- _TASK BRIEF_
Which of the lines below hold the word "characters"? Pull each of them out.
====== EXERCISE MATERIALS ======
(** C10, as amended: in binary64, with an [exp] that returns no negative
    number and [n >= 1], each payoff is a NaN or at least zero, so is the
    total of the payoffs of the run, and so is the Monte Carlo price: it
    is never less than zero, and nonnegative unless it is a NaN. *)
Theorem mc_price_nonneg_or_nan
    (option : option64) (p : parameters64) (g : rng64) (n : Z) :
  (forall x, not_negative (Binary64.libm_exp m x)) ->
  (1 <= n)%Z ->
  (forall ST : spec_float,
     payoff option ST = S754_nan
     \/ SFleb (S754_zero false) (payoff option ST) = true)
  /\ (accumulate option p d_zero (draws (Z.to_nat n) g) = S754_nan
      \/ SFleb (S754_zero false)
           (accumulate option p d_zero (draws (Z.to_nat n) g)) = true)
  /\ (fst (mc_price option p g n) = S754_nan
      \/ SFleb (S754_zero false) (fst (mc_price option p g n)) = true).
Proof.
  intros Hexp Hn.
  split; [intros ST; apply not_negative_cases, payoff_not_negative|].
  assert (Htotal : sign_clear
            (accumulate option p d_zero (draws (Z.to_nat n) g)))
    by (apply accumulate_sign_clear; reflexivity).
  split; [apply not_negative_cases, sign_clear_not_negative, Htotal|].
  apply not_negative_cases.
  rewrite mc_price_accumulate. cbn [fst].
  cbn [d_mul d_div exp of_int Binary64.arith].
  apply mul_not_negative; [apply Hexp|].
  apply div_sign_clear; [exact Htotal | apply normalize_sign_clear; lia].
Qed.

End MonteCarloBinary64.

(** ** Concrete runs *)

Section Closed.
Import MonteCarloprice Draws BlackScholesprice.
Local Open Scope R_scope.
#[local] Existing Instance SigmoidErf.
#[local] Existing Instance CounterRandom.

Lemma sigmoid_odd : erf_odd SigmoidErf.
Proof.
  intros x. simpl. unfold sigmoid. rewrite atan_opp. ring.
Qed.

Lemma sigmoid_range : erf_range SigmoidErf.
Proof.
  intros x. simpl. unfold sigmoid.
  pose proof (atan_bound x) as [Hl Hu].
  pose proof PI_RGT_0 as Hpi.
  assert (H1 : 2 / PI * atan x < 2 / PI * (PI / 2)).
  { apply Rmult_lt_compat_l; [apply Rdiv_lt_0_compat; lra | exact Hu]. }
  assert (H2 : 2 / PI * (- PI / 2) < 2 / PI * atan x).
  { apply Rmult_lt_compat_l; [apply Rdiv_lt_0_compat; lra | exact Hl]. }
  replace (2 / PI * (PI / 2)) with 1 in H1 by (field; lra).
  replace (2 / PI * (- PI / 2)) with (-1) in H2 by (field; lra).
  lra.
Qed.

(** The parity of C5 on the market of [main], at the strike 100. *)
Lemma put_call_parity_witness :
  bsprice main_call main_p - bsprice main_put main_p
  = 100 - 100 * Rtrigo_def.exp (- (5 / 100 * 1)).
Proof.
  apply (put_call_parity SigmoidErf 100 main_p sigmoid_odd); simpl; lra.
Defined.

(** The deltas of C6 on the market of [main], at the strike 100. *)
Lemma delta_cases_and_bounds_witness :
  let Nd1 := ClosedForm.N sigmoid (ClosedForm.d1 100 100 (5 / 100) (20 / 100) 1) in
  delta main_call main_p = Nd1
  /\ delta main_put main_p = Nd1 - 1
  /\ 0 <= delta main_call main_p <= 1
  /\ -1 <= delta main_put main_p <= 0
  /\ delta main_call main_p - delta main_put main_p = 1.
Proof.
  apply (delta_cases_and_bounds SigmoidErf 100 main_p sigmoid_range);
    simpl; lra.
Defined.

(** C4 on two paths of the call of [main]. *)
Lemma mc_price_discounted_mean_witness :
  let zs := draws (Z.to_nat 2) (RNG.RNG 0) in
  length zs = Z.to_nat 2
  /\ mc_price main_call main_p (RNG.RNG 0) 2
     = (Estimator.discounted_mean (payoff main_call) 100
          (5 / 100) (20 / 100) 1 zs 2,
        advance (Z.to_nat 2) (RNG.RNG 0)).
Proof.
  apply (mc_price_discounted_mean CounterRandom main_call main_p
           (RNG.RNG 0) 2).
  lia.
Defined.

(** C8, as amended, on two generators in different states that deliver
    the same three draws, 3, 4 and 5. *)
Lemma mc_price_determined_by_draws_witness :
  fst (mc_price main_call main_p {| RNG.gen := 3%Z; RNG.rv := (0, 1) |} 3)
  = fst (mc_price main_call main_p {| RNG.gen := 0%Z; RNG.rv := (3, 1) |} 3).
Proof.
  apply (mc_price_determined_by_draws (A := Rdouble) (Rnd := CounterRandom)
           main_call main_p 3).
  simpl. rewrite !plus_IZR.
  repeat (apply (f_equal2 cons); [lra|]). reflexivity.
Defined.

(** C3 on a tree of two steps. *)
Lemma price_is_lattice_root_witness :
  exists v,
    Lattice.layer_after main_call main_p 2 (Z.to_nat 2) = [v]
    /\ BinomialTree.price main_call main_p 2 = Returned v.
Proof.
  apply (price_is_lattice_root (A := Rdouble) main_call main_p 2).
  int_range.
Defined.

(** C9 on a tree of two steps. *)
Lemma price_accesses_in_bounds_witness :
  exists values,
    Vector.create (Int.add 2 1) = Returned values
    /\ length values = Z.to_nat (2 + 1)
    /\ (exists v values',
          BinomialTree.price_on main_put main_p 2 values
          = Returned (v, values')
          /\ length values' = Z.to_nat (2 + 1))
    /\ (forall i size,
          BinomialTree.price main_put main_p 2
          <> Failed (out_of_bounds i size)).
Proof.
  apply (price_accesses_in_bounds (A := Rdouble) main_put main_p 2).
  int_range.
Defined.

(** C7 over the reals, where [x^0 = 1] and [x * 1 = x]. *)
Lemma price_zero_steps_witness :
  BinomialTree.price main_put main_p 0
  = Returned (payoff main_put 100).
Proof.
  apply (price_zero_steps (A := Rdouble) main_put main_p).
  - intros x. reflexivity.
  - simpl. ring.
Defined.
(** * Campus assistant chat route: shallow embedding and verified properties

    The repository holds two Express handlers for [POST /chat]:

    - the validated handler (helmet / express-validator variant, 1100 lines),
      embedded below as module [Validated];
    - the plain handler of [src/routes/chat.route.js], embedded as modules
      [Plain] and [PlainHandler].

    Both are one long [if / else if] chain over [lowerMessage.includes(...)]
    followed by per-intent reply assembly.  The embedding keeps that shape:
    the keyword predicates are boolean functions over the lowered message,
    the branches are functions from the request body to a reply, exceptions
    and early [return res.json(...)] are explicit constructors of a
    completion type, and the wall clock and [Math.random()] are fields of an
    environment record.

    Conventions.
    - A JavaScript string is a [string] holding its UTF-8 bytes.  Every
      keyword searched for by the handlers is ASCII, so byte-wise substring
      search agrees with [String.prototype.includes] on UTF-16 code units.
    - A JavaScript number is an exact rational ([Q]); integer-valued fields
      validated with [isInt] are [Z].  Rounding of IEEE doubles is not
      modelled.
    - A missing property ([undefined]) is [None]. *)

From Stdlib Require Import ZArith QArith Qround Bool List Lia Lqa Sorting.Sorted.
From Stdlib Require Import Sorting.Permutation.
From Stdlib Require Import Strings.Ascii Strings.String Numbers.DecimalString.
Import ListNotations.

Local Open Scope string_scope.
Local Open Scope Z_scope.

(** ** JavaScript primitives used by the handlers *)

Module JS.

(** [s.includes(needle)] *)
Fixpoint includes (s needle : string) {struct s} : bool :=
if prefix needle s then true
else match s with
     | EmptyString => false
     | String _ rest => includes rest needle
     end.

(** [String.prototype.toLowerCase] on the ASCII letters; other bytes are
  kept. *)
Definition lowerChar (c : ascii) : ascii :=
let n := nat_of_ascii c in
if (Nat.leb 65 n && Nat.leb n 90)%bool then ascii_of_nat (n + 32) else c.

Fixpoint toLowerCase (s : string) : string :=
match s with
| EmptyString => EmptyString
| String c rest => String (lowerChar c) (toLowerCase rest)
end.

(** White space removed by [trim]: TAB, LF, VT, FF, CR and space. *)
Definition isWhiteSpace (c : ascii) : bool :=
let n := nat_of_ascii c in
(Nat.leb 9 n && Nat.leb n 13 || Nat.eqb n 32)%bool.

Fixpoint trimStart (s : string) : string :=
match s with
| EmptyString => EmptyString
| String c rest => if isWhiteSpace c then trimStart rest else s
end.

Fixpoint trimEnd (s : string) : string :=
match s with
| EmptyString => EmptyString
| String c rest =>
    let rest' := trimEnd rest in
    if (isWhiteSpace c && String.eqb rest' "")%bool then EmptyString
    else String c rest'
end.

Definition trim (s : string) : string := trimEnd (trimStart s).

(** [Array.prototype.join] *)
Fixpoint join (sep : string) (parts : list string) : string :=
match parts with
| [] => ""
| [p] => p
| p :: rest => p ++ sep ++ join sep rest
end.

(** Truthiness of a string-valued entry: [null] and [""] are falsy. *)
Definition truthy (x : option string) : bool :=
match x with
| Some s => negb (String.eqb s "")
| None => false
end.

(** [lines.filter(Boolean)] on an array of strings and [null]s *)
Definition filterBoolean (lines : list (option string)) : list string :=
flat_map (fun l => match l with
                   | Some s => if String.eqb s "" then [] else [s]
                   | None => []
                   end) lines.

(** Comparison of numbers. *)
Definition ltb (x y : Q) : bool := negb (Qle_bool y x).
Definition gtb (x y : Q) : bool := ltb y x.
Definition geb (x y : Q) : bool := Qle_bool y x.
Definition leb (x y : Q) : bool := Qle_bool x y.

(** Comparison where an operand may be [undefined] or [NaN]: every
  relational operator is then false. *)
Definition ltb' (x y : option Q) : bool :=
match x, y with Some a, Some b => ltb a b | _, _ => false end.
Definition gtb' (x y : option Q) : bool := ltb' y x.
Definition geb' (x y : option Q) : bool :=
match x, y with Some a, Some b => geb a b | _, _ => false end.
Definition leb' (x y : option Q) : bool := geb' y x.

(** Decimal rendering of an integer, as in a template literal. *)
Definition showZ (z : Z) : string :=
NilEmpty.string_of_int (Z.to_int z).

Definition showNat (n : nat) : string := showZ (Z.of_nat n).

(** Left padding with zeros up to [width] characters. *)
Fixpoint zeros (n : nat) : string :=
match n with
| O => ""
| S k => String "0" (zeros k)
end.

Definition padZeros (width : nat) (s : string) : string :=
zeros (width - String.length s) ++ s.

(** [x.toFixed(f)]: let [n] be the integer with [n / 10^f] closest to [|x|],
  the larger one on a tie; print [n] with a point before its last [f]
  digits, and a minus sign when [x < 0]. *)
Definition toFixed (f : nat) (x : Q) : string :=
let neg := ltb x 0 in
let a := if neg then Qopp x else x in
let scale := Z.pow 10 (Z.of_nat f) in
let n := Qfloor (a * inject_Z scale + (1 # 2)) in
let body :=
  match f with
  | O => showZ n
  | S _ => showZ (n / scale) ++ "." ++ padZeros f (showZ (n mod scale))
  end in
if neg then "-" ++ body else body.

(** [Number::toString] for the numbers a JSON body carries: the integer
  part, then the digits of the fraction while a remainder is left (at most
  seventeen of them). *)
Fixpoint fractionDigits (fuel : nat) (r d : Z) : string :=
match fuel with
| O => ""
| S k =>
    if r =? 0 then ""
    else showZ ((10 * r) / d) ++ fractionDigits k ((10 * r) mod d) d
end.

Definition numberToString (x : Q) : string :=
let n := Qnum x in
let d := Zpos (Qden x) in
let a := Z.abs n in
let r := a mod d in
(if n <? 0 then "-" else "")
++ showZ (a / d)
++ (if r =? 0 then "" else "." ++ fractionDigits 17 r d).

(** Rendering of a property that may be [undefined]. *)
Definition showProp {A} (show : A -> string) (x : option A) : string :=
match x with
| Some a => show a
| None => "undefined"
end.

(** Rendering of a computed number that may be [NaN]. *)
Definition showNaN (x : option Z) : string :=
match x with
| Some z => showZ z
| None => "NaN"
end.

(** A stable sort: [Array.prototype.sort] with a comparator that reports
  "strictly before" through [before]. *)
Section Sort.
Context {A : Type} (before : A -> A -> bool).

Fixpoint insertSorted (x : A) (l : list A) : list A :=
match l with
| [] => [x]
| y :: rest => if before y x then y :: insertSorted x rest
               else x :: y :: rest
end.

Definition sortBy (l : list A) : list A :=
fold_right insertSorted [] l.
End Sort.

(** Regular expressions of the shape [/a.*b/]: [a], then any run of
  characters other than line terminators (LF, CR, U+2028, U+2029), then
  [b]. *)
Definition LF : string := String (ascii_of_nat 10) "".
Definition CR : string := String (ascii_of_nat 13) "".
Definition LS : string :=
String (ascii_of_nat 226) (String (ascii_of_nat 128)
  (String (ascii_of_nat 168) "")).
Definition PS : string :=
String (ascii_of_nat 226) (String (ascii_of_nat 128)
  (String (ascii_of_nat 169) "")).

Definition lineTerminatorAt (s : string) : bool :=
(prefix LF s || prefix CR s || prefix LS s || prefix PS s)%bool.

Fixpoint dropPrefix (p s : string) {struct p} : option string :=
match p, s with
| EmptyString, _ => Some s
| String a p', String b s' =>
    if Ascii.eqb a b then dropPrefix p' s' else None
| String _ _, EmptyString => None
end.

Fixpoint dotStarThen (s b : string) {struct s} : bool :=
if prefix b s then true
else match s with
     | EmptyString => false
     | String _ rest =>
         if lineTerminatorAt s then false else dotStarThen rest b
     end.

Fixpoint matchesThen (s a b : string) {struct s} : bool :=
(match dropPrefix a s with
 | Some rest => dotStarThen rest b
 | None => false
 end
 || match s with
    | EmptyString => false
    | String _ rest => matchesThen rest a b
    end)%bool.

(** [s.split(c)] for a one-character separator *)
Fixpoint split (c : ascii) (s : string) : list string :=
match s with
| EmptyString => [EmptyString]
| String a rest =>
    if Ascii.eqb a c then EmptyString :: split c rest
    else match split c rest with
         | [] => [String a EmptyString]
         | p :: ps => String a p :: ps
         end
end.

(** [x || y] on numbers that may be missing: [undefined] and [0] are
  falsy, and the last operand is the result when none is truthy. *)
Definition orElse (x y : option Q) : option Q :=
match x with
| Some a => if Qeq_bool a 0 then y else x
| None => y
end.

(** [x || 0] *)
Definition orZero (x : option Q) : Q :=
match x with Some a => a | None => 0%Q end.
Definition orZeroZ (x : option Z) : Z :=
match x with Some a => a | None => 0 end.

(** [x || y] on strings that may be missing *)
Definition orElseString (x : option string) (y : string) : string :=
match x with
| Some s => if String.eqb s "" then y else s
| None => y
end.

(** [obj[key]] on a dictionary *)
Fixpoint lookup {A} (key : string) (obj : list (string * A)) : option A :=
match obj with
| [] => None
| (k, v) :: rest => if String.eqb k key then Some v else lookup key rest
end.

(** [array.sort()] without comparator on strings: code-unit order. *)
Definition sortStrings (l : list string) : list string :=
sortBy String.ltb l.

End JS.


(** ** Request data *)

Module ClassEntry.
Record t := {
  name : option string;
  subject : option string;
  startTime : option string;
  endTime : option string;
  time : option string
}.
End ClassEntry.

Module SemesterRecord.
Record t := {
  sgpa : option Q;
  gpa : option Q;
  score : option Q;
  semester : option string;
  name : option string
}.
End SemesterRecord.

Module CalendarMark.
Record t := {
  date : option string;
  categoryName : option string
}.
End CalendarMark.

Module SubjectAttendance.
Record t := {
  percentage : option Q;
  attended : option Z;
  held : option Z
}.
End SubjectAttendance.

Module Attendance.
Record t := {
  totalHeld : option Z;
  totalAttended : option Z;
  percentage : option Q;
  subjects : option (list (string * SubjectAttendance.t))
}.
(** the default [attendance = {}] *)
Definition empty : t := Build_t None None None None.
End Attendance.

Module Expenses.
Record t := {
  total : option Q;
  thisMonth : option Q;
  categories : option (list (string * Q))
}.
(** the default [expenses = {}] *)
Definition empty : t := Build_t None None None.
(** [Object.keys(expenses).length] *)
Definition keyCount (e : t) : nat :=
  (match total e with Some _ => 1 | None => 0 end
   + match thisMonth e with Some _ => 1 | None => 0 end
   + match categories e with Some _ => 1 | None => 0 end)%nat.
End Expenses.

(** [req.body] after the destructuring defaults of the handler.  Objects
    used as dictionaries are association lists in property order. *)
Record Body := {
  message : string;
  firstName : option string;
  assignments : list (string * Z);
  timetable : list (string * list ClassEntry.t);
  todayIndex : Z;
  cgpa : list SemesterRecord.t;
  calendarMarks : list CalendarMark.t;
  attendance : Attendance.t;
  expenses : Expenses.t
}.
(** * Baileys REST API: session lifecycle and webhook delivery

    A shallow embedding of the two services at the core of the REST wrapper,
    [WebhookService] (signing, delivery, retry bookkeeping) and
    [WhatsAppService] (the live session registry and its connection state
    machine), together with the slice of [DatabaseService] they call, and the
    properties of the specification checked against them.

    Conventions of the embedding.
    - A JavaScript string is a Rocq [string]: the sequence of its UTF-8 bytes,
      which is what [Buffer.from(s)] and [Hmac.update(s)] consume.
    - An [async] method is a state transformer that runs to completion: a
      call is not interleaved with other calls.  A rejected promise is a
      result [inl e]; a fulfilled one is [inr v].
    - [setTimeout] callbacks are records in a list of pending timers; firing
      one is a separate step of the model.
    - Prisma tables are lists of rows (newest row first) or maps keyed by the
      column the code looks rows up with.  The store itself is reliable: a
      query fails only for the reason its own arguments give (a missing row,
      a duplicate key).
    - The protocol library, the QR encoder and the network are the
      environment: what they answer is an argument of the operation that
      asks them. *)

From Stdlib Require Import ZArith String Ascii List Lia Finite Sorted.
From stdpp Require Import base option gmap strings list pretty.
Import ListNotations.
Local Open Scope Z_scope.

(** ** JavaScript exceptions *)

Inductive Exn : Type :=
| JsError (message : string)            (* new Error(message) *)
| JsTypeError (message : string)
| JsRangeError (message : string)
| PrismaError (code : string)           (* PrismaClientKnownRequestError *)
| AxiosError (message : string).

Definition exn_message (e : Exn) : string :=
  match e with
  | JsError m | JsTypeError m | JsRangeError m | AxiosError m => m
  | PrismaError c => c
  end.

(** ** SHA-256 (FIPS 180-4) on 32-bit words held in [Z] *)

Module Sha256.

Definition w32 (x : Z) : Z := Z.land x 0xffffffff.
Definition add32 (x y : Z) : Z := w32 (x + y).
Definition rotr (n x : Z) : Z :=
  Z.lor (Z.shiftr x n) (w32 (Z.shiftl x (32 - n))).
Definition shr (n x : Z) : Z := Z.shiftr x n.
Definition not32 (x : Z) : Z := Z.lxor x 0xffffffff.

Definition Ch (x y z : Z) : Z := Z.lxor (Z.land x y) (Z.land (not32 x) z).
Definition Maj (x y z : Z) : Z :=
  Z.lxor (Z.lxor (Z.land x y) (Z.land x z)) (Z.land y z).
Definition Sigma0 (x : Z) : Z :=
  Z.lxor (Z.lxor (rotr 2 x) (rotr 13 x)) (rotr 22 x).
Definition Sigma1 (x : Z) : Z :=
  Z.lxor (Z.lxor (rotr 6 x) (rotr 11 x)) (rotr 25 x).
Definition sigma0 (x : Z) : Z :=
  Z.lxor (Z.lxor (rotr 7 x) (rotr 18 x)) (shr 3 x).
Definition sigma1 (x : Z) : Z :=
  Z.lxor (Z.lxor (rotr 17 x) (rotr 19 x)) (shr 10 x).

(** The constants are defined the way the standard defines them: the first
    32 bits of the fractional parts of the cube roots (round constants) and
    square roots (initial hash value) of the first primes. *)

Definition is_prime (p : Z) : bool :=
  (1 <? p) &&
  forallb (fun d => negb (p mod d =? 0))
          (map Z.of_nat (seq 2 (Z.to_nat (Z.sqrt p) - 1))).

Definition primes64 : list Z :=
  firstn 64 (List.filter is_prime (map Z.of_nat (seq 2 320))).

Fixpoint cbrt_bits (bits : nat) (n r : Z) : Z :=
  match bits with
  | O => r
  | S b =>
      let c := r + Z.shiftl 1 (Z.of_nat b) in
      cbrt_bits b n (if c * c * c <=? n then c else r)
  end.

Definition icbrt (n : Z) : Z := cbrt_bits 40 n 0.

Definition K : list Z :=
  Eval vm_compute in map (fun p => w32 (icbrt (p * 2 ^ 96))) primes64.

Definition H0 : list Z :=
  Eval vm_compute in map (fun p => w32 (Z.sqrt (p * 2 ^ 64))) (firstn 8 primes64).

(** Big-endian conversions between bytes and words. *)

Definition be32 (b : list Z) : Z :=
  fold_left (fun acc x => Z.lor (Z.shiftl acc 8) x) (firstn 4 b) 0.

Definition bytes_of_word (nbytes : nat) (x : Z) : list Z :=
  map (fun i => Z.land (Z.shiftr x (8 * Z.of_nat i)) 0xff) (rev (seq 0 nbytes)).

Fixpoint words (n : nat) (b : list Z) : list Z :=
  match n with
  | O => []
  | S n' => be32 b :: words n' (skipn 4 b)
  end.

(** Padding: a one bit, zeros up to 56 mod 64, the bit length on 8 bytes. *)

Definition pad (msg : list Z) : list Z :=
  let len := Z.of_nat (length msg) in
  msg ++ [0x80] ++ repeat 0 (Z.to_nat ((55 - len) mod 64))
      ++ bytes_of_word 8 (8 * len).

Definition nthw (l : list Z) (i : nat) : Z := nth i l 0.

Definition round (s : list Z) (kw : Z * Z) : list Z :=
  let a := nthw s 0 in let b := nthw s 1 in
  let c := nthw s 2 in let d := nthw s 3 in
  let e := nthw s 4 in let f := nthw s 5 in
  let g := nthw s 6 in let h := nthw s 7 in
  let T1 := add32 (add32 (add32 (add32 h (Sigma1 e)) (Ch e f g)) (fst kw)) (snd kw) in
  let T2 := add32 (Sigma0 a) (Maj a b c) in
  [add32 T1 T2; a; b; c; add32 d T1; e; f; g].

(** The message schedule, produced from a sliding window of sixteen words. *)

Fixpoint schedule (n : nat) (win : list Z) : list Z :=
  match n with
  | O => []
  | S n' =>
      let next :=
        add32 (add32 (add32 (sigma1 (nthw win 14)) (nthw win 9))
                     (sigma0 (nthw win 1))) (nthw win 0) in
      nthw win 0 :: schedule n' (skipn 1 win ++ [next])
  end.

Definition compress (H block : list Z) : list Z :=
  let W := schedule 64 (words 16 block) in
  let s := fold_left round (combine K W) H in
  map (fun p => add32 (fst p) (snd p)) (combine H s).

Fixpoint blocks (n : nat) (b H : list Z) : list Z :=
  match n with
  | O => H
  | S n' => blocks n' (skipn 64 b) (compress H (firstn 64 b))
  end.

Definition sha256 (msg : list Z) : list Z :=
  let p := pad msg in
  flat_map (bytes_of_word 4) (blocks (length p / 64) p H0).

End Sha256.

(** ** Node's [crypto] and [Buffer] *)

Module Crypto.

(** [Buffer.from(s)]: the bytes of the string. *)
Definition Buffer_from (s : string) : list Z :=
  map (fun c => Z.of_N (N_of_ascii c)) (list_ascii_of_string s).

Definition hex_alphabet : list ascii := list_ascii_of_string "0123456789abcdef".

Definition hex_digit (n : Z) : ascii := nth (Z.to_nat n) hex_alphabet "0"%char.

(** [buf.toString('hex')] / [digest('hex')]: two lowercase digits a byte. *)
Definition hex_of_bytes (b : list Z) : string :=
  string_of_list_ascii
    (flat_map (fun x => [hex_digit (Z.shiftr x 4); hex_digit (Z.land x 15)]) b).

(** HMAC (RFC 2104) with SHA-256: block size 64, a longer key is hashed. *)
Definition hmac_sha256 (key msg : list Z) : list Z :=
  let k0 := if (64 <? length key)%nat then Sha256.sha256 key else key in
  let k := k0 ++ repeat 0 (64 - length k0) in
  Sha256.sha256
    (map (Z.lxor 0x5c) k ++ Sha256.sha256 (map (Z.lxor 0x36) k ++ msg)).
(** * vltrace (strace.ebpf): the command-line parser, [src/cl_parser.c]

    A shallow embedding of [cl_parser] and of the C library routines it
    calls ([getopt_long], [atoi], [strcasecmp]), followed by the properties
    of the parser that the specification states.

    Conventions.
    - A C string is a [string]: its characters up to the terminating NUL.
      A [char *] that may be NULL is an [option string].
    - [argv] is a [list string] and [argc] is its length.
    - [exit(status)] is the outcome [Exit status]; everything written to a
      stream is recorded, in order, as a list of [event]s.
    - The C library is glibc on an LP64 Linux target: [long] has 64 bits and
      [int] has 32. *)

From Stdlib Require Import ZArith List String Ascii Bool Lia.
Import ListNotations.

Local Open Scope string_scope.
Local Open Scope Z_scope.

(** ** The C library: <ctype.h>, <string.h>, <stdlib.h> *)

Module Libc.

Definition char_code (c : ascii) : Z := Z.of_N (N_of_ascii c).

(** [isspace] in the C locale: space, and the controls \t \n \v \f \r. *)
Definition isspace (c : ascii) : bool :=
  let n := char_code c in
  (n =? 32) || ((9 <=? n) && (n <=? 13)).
======
- _PROBLEM SOLUTION_
(** Left padding with zeros up to [width] characters. *)
  characters other than line terminators (LF, CR, U+2028, U+2029), then
    - A C string is a [string]: its characters up to the terminating NUL.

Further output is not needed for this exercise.